(** * ENB build engine: node target registry, file lists, cache-aware technologies

    A shallow embedding of four parts of the ENB sources:

    - [lib/file-list.js]   (module [FileList]),
    - [lib/node]           (module [NodeModel], the per-node target registry),
    - [techs/bemdecl-merge] and [techs/deps] (module [Techs], the two
      cache-aware build routines),
    - the build entry point of the API (module [MakeApi]).

    Conventions of the embedding.

    - Methods that change the node are computations in a state and
      exception monad over the node record; a method that throws yields
      [Throw] together with the state it leaves behind.
    - JavaScript objects used as dictionaries are finite maps or, where
      the order of [Object.keys] is observable, insertion-ordered
      association lists of their own properties.  A lookup in such an
      object also finds the members it inherits from [Object.prototype]:
      the file list and [hasRegisteredTarget] model that; the entries of
      the node's target registry are modelled for names that are no such
      members ([own_name]).
    - A promise of the Vow library is modelled by the settlement state of
      its deferred, which changes at most once; values passed to
      [resolve] are plain (not thenables).  [Vow.all] is rejected with the
      reason of the first of its inputs that is rejected when it is
      called.  What [build()] does after it has returned (the [then] and
      [fail] callbacks) reaches the node as later calls of its methods;
      the handler that [requireSources] installs on the promise of a build
      routine is [when_build_fails].
    - A technology is given by its name, its targets and the calls its
      [build()] makes on the node before it returns or throws; the
      [__started] flag of a technology is kept by the node, by the
      position of the technology in [_techs].
    - [path.join], [node.resolvePath], module loading, the dependency
      resolver and the file system are parameters.  The replacement
      patterns that [String.prototype.replace] reads from a replacement
      string are not modelled. *)

From stdpp Require Import base option list strings gmap sorting.
From Stdlib Require Import Ascii Lia.
(** No occurrence from the end of [pre] on, none from any later
    position. *)
Lemma indexOf_none_later pre s needle position :
  find needle s = None ->
  length pre <= position ->
  indexOf (pre ++ s) needle position = -1.
Proof.
  intros Hnone Hpos. unfold indexOf. rewrite search_find.
  set (start := Z.max 0 (Z.min position (length (pre ++ s)))).
  assert (Hs : (List.length pre <= Z.to_nat start)%nat).
  { unfold start. rewrite length_app. unfold length in *. lia. }
  rewrite skipn_app, (skipn_all2 pre Hs), app_nil_l.
  now rewrite find_None_skipn.
Qed.

Lemma slice_0_0 s : slice s 0 0 = [].
Proof.
  unfold slice, relative. change (0 <? 0) with false. cbv iota.
  replace (Z.max (Z.min 0 (length s) - Z.min 0 (length s)) 0) with 0 by lia.
  reflexivity.
Qed.

Lemma sliceFrom_length s p :
  0 <= p -> length (sliceFrom s p) = length s - Z.min p (length s).
Proof.
  intros Hp. unfold sliceFrom, slice, relative.
  pose proof (length_nonneg s).
  destruct (Z.ltb_spec p 0); [lia|].
  destruct (Z.ltb_spec (length s) 0); [lia|].
  unfold length in *. rewrite length_firstn, length_skipn. lia.
Qed.

Lemma slice_0_length s i :
  0 <= i <= length s -> length (slice s 0 i) = i.
Proof.
  intros Hi. unfold slice, relative.
  destruct (Z.ltb_spec i 0); [lia|].
  change (0 <? 0) with false. cbv iota.
  unfold length in *. rewrite length_firstn, length_skipn. lia.
Qed.

End JSFacts.

(* ================================================================== *)
(** ** Facts about the two patterns *)
(* ================================================================== *)

Module RegexFacts.
Import JS Regex JSFacts.

Lemma leftmost_eq {A : Type} (f : jsstring -> option A) s :
  leftmost f s =
  match f s with
  | Some r => Some r
  | None => match s with
            | [] => None
            | _ :: s' => leftmost f s'
            end
  end.
Proof. destruct s; reflexivity. Qed.

(** A match is the anchored match at some position. *)
Lemma leftmost_Some {A : Type} (f : jsstring -> option A) s r :
  leftmost f s = Some r -> exists a b, s = a ++ b /\ f b = Some r.
Proof.
  induction s as [|c s IH]; simpl.
  - destruct (f []) eqn:E; [|discriminate].
    intros [= <-]. now exists [], [].
  - destruct (f (c :: s)) eqn:E.
    + intros [= <-]. now exists [], (c :: s).
    + intros H. destruct (IH H) as (a & b & -> & Hb).
      now exists (c :: a), b.
Qed.

Lemma idToken_token s t :
  idToken s = Some t ->
  t <> [] /\ Forall (fun c => isWhiteSpace c = false) t.
Proof.
  revert t; induction s as [|c s IH]; intros t; simpl; [discriminate|].
  destruct (isWhiteSpace c) eqn:Ec; [discriminate|].
  destruct (idToken s) as [u|].
  - intros [= <-]. split; [discriminate|].
    constructor; [exact Ec | now apply IH].
  - destruct (spaceOrEnd s); [|discriminate].
    intros [= <-]. split; [discriminate|]. now repeat constructor.
Qed.

Lemma idMatch_token header t :
  idMatch header = Some t ->
  t <> [] /\ Forall (fun c => isWhiteSpace c = false) t.
Proof.
  intros H. apply leftmost_Some in H as (a & b & _ & Hb).
  unfold idAnchored in Hb.
  destruct (startsWith (js "id=") b); [|discriminate].
  now apply idToken_token in Hb.
Qed.

Lemma quoted_no_quote s t : quoted s = Some t -> ~ In quote t.
Proof.
  revert t; induction s as [|c s IH]; intros t; simpl; [discriminate|].
  destruct (N.eqb_spec c quote) as [|Hc].
  - intros [= <-]. intros [].
  - destruct (quoted s) as [u|]; [|discriminate].
    intros [= <-] [H|H]; [now apply Hc | now apply (IH u)].
Qed.

Lemma quoted_value v b : ~ In quote v -> quoted (v ++ quote :: b) = Some v.
Proof.
  induction v as [|c v IH]; simpl; intros Hv.
  - reflexivity.
  - destruct (N.eqb_spec c quote) as [->|Hc].
    + exfalso. apply Hv. now left.
    + rewrite IH; [reflexivity|]. intros H. apply Hv. now right.
Qed.

Lemma theoremMatch_no_quote header t :
  theoremMatch header = Some t -> ~ In quote t.
Proof.
  intros H. apply leftmost_Some in H as (a & b & _ & Hb).
  unfold theoremAnchored in Hb.
  destruct (startsWith theoremOpen b); [|discriminate].
  now apply quoted_no_quote in Hb.
Qed.

Lemma theoremMatch_value a v b :
  indexOf (a ++ theoremOpen) theoremOpen 0 = length a ->
  ~ In quote v ->
  theoremMatch (a ++ theoremOpen ++ v ++ quote :: b) = Some v.
Proof.
  intros Hfirst Hv. unfold theoremMatch.
  rewrite indexOf_0 in Hfirst.
  induction a as [|c a IH].
  - rewrite app_nil_l, leftmost_eq. unfold theoremAnchored.
    rewrite startsWith_app.
    change 9%nat with (List.length theoremOpen).
    rewrite skipn_app, skipn_all, Nat.sub_diag, skipn_O, app_nil_l.
    now rewrite quoted_value.
  - rewrite <- app_comm_cons in *. rewrite find_eq in Hfirst.
    destruct (startsWith theoremOpen (c :: a ++ theoremOpen)) eqn:E.
    { unfold length in Hfirst. cbn in Hfirst. discriminate. }
    rewrite leftmost_eq. unfold theoremAnchored at 1.
    assert (E' : startsWith theoremOpen
                   (c :: a ++ theoremOpen ++ v ++ quote :: b) = false).
    { replace (c :: a ++ theoremOpen ++ v ++ quote :: b)
        with ((c :: a ++ theoremOpen) ++ v ++ quote :: b)
        by (rewrite <- app_comm_cons, <- app_assoc; reflexivity).
      rewrite startsWith_app_r; [exact E|].
      cbn [List.length]; rewrite List.length_app; lia. }
    rewrite E'. apply IH.
    destruct (find theoremOpen (a ++ theoremOpen)) as [i|];
      cbn [option_map] in Hfirst; unfold length in *;
      cbn [List.length] in Hfirst; lia.
Qed.

End RegexFacts.

(* ================================================================== *)
(** ** Facts about the loop *)
(* ================================================================== *)

Module LoopFacts.
Import JS Regex KeyStepRenderer JSFacts.

(** What a pass pushes does not depend on what was pushed before. *)
Lemma iteration_prepend segments remaining :
  iteration segments remaining = prepend segments (iteration [] remaining).
Proof.
  unfold iteration, push.
  destruct (indexOf remaining startTag 0 =? -1).
  - destruct (truthy remaining); simpl; now rewrite ?app_nil_r.
  - destruct (indexOf remaining startTag 0 >? 0);
      destruct (indexOf remaining endTag _ =? -1); simpl;
      now rewrite <- ?app_assoc.
Qed.

Lemma loop_prepend fuel segments remaining :
  loop fuel segments remaining =
  option_map (app segments) (loop fuel [] remaining).
Proof.
  revert segments remaining; induction fuel as [|fuel IH]; intros; simpl.
  - reflexivity.
  - rewrite iteration_prepend.
    destruct (iteration [] remaining) as [n|n r]; simpl.
    + reflexivity.
    + rewrite IH, (IH n). destruct (loop fuel [] r); simpl; [|reflexivity].
      now rewrite app_assoc.
Qed.

(** A pass that does not break drops the terminator it found, and all
    that comes before, from [remaining]. *)
Lemma iteration_shortens segments remaining segments' remaining' :
  iteration segments remaining = Continue segments' remaining' ->
  (List.length remaining' < List.length remaining)%nat.
Proof.
  unfold iteration.
  destruct (indexOf remaining startTag 0 =? -1); [discriminate|].
  set (startIdx := indexOf remaining startTag 0).
  destruct (Z.eqb_spec (indexOf remaining endTag startIdx) (-1)) as [|Hne];
    [discriminate|].
  intros [= _ <-].
  destruct (indexOf_range remaining endTag startIdx) as [|[H0 H1]];
    [contradiction|].
  pose proof (sliceFrom_length remaining
                (indexOf remaining endTag startIdx + length endTag)) as HL.
  change (length endTag) with 13 in *.
  unfold length in *. lia.
Qed.

Lemma loop_total fuel segments remaining :
  (List.length remaining < fuel)%nat ->
  exists out, loop fuel segments remaining = Some out.
Proof.
  revert segments remaining; induction fuel as [|fuel IH]; intros sg r Hlt.
  - lia.
  - simpl. destruct (iteration sg r) as [n|n r'] eqn:E.
    + now exists n.
    + apply iteration_shortens in E. apply IH. lia.
Qed.

Lemma loop_more_fuel fuel fuel' segments remaining out :
  loop fuel segments remaining = Some out ->
  (fuel <= fuel')%nat ->
  loop fuel' segments remaining = Some out.
Proof.
  revert fuel' segments remaining;
    induction fuel as [|fuel IH]; intros fuel' sg r; simpl.
  - discriminate.
  - intros H Hle. destruct fuel' as [|fuel']; [lia|]. simpl.
    destruct (iteration sg r) as [n|n r']; [exact H|].
    apply (IH fuel'); [exact H | lia].
Qed.

(** With enough fuel the loop computes what [parseKeySteps] returns on the
    remaining text, after the segments pushed so far. *)
Lemma loop_parse fuel segments remaining :
  (List.length remaining < fuel)%nat ->
  loop fuel segments remaining =
  option_map (app segments) (parseKeySteps remaining).
Proof.
  intros Hlt. unfold parseKeySteps.
  rewrite loop_prepend. f_equal.
  destruct (loop_total (S (List.length remaining)) [] remaining) as [out E];
    [lia|].
  rewrite E. apply (loop_more_fuel _ _ _ _ _ E). lia.
Qed.

(** A property of the segments pushed by every single pass holds of all
    segments returned. *)
Lemma loop_Forall (P : KeyStepSegment -> Prop) :
  (forall remaining,
      match iteration [] remaining with
      | Break n | Continue n _ => Forall P n
      end) ->
  forall fuel segments remaining out,
    Forall P segments ->
    loop fuel segments remaining = Some out ->
    Forall P out.
Proof.
  intros Hpass fuel; induction fuel as [|fuel IH]; intros sg r out Hsg; simpl.
  - discriminate.
  - rewrite iteration_prepend. specialize (Hpass r).
    destruct (iteration [] r) as [n|n r']; simpl.
    + intros [= <-]. apply Forall_app; now split.
    + apply IH. apply Forall_app; now split.
Qed.

(** The header ends at the first closing pair; the start tag has none. *)
Lemma find_close_startTag s :
  find (js "]]") (startTag ++ s) = option_map (Nat.add 10) (find (js "]]") s).
Proof.
  unfold startTag, js. simpl.
  destruct (find _ s); reflexivity.
Qed.

Lemma keySegment_closed hdr body :
  indexOf (hdr ++ js "]]") (js "]]") 0 = length hdr ->
  keySegment ((startTag ++ hdr ++ js "]]" ++ body) ++ endTag) =
  KeyStep body (idMatch (trim hdr)) (theoremMatch (trim hdr)).
Proof.
  intros Hclose. unfold keySegment.
  assert (HE : indexOf ((startTag ++ hdr ++ js "]]" ++ body) ++ endTag)
                 (js "]]") 0 = length startTag + length hdr).
  { rewrite <- !app_assoc.
    apply (indexOf_first_app _ _ (body ++ endTag)) in Hclose.
    rewrite indexOf_0 in *. rewrite find_close_startTag.
    destruct (find (js "]]") (hdr ++ js "]]" ++ body ++ endTag));
      cbn [option_map].
    - change (length startTag) with 10. rewrite Nat2Z.inj_add. lia.
    - pose proof (length_nonneg hdr). lia. }
  rewrite HE. unfold KeyStep. f_equal.
  - replace ((startTag ++ hdr ++ js "]]" ++ body) ++ endTag)
      with ((startTag ++ hdr ++ js "]]") ++ body ++ endTag)
      by (now rewrite <- !app_assoc).
    replace (length startTag + length hdr + 2)
      with (length (startTag ++ hdr ++ js "]]"))
      by (rewrite !length_app; change (length (js "]]")) with 2; lia).
    now rewrite slice_app_neg.
  - rewrite <- !app_assoc. now rewrite slice_app_mid.
  - rewrite <- !app_assoc. now rewrite slice_app_mid.
Qed.

Lemma indexOf_start_found pre rest :
  indexOf (pre ++ startTag) startTag 0 = length pre ->
  indexOf (pre ++ startTag ++ rest) startTag 0 = length pre /\
  (length pre =? -1) = false /\
  (length pre >? 0) = truthy pre /\
  slice (pre ++ startTag ++ rest) 0 (length pre) = pre.
Proof.
  intros H. repeat split.
  - now apply indexOf_first_app.
  - pose proof (length_nonneg pre). lia.
  - symmetry. apply truthy_length.
  - apply slice_app_l.
Qed.

(** A pass over a closed header, a body and the first terminator that
    follows the start marker. *)
Lemma iteration_keyStep segments pre hdr body rest :
  indexOf (pre ++ startTag) startTag 0 = length pre ->
  indexOf (hdr ++ js "]]") (js "]]") 0 = length hdr ->
  indexOf ((startTag ++ hdr ++ js "]]" ++ body) ++ endTag) endTag 0 =
    length (startTag ++ hdr ++ js "]]" ++ body) ->
  iteration segments
            (pre ++ startTag ++ hdr ++ js "]]" ++ body ++ endTag ++ rest) =
  Continue
    (push (if truthy pre then push segments (Normal pre) else segments)
          (KeyStep body (idMatch (trim hdr)) (theoremMatch (trim hdr))))
    rest.
Proof.
  intros Hstart Hclose Hend.
  destruct (indexOf_start_found pre
              (hdr ++ js "]]" ++ body ++ endTag ++ rest) Hstart)
    as (E1 & E2 & E3 & E4).
  unfold iteration. rewrite E1, E2, E3, E4.
  set (A := startTag ++ hdr ++ js "]]" ++ body) in *.
  replace (pre ++ startTag ++ hdr ++ js "]]" ++ body ++ endTag ++ rest)
    with (pre ++ A ++ endTag ++ rest)
    by (unfold A; now rewrite <- !app_assoc).
  rewrite (indexOf_app_first pre A endTag rest Hend).
  assert ((length pre + length A =? -1) = false) as ->.
  { pose proof (length_nonneg pre). pose proof (length_nonneg A). lia. }
  replace (length pre + length A + length endTag)
    with (length pre + length (A ++ endTag)) by (rewrite length_app; lia).
  replace (pre ++ A ++ endTag ++ rest) with (pre ++ (A ++ endTag) ++ rest)
    by (now rewrite <- !app_assoc).
  rewrite slice_app_mid.
  replace (pre ++ (A ++ endTag) ++ rest) with ((pre ++ A ++ endTag) ++ rest)
    by (now rewrite <- !app_assoc).
  replace (length pre + length (A ++ endTag))
    with (length (pre ++ A ++ endTag)) by (now rewrite !length_app).
  rewrite sliceFrom_app. unfold A.
  now rewrite keySegment_closed.
Qed.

☆ ☆ ☆ ☆ ☆

What lines in the listing contain "startIdx"? Copy them all.

  set (startIdx := indexOf remaining startTag 0).
  destruct (Z.eqb_spec (indexOf remaining endTag startIdx) (-1)) as [|Hne];
  destruct (indexOf_range remaining endTag startIdx) as [|[H0 H1]];
                (indexOf remaining endTag startIdx + length endTag)) as HL.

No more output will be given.